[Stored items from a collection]
────────

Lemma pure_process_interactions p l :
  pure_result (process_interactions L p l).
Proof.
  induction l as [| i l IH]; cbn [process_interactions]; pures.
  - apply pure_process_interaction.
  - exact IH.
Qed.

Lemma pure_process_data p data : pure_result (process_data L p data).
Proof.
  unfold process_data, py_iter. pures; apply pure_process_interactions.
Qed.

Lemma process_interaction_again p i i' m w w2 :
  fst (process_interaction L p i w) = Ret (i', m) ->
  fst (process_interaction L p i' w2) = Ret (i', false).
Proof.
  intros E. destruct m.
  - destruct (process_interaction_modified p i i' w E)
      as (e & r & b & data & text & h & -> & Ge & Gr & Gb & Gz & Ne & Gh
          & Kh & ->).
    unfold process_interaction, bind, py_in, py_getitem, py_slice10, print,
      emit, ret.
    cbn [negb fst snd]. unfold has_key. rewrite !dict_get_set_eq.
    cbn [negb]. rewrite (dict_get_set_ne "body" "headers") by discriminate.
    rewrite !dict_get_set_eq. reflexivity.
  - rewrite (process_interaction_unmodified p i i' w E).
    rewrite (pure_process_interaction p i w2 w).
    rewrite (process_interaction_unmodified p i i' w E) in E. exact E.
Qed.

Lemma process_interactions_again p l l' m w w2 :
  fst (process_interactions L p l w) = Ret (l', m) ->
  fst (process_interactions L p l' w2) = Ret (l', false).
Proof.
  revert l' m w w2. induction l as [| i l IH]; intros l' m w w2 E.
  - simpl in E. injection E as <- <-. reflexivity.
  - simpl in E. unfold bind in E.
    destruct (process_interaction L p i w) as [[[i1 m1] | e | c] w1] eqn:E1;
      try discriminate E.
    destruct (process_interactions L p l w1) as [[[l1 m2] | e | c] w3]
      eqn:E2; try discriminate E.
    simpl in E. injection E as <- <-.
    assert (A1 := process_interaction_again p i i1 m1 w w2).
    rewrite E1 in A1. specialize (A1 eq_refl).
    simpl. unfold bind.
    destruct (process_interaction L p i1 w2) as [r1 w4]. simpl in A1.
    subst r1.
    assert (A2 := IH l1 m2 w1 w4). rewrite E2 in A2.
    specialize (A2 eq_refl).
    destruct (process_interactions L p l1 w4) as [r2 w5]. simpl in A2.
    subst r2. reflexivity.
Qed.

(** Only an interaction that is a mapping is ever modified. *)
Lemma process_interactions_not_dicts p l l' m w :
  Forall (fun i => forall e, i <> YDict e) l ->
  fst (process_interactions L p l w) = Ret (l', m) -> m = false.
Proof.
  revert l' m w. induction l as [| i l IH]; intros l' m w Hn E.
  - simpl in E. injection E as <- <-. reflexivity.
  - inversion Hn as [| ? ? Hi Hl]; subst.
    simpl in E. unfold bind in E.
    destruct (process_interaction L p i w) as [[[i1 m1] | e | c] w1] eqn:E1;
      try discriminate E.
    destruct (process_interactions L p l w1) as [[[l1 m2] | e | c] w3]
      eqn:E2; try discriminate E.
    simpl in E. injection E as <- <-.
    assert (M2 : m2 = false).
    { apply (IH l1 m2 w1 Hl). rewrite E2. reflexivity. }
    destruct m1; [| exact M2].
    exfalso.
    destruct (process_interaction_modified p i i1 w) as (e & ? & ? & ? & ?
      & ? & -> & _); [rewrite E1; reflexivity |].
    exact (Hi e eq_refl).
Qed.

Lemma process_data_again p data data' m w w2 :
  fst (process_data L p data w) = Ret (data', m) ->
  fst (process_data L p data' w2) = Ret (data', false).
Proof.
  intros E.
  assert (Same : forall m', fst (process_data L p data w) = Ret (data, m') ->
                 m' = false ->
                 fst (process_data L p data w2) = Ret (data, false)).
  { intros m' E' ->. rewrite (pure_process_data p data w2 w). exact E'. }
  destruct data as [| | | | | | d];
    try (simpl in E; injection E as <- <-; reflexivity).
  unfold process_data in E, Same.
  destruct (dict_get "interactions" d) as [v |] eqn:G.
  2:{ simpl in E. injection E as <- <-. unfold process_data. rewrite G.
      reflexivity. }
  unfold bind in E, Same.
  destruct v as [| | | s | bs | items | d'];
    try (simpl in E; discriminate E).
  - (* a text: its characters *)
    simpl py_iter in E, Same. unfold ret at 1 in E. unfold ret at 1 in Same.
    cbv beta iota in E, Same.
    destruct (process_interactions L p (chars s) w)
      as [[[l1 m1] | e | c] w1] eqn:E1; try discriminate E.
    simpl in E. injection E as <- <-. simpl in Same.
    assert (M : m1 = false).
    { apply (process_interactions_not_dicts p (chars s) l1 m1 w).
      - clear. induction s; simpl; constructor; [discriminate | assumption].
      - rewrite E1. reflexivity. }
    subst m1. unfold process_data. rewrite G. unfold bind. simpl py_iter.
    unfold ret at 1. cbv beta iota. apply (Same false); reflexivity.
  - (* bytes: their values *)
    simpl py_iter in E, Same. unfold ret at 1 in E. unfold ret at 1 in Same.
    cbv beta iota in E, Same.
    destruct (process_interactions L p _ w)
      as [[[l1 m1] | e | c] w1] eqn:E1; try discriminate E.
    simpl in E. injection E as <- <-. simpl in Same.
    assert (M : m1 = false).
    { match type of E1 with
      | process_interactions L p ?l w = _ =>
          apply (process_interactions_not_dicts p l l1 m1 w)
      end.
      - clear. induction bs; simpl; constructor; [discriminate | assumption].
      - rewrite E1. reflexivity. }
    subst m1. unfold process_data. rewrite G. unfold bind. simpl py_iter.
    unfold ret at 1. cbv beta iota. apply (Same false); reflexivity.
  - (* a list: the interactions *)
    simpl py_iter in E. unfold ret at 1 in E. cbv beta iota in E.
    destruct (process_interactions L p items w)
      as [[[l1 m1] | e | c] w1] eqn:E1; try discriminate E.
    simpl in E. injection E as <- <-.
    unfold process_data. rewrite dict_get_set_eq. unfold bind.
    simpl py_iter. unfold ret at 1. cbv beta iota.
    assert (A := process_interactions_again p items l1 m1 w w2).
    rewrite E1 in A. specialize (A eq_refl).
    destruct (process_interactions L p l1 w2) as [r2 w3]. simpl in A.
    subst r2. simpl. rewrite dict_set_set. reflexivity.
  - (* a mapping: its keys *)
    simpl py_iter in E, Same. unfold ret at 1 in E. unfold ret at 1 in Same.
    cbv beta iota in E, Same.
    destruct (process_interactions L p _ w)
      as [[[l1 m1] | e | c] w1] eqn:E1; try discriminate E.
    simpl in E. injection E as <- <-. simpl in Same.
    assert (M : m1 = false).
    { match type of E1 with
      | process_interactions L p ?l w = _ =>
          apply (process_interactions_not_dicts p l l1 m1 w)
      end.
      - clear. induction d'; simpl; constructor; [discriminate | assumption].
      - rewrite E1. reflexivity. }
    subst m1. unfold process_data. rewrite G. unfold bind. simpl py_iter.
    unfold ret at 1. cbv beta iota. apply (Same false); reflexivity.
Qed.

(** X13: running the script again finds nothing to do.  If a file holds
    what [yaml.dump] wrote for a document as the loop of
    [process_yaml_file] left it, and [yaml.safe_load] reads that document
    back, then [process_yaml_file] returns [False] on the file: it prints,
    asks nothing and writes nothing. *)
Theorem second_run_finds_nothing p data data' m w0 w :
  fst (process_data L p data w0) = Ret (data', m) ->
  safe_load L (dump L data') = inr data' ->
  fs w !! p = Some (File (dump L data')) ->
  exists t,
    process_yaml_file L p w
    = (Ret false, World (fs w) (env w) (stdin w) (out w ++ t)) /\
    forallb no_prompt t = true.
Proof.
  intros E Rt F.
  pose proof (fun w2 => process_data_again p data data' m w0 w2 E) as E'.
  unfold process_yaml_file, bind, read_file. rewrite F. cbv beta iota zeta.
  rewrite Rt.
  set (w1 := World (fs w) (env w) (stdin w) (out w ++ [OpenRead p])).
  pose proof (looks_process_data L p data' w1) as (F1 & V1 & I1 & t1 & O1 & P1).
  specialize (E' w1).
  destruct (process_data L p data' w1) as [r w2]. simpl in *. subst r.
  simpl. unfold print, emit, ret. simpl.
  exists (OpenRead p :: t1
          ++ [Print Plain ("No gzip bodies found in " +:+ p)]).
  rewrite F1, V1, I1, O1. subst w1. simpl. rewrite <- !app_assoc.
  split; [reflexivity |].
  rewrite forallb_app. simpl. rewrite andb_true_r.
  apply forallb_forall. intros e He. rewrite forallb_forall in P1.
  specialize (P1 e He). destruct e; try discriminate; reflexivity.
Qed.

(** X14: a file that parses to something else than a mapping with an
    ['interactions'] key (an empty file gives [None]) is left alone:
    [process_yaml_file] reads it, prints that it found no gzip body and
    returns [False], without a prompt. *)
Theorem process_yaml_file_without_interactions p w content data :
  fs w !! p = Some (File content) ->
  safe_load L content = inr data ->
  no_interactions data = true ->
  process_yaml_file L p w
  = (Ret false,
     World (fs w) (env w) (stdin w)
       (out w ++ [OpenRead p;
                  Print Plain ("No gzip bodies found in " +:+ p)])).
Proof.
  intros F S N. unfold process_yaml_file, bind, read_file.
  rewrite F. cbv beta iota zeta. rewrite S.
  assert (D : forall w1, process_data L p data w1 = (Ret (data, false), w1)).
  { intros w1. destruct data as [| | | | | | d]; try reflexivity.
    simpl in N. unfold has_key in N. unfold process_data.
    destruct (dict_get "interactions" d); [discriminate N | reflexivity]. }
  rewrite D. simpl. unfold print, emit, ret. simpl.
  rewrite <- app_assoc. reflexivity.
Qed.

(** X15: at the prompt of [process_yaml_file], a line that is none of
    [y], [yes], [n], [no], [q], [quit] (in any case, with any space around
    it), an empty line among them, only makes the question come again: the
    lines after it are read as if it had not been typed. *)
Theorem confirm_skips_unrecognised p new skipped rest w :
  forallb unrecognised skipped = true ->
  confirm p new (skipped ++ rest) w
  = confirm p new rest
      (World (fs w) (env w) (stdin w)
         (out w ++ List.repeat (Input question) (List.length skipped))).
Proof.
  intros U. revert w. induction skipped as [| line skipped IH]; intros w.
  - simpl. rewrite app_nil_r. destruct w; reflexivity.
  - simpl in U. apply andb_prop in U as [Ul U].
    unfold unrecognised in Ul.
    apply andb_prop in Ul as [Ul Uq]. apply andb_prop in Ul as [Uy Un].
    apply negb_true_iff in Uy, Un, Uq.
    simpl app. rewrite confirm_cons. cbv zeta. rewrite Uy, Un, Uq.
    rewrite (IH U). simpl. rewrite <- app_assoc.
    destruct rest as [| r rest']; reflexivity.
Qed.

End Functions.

────────

* [YOUR INSTRUCTIONS]: Where in the records does the string "assumption" appear? Copy every line that has it.

* [EXERCISE RESPONSE]:
      - clear. induction s; simpl; constructor; [discriminate | assumption].
      - clear. induction bs; simpl; constructor; [discriminate | assumption].
      - clear. induction d'; simpl; constructor; [discriminate | assumption].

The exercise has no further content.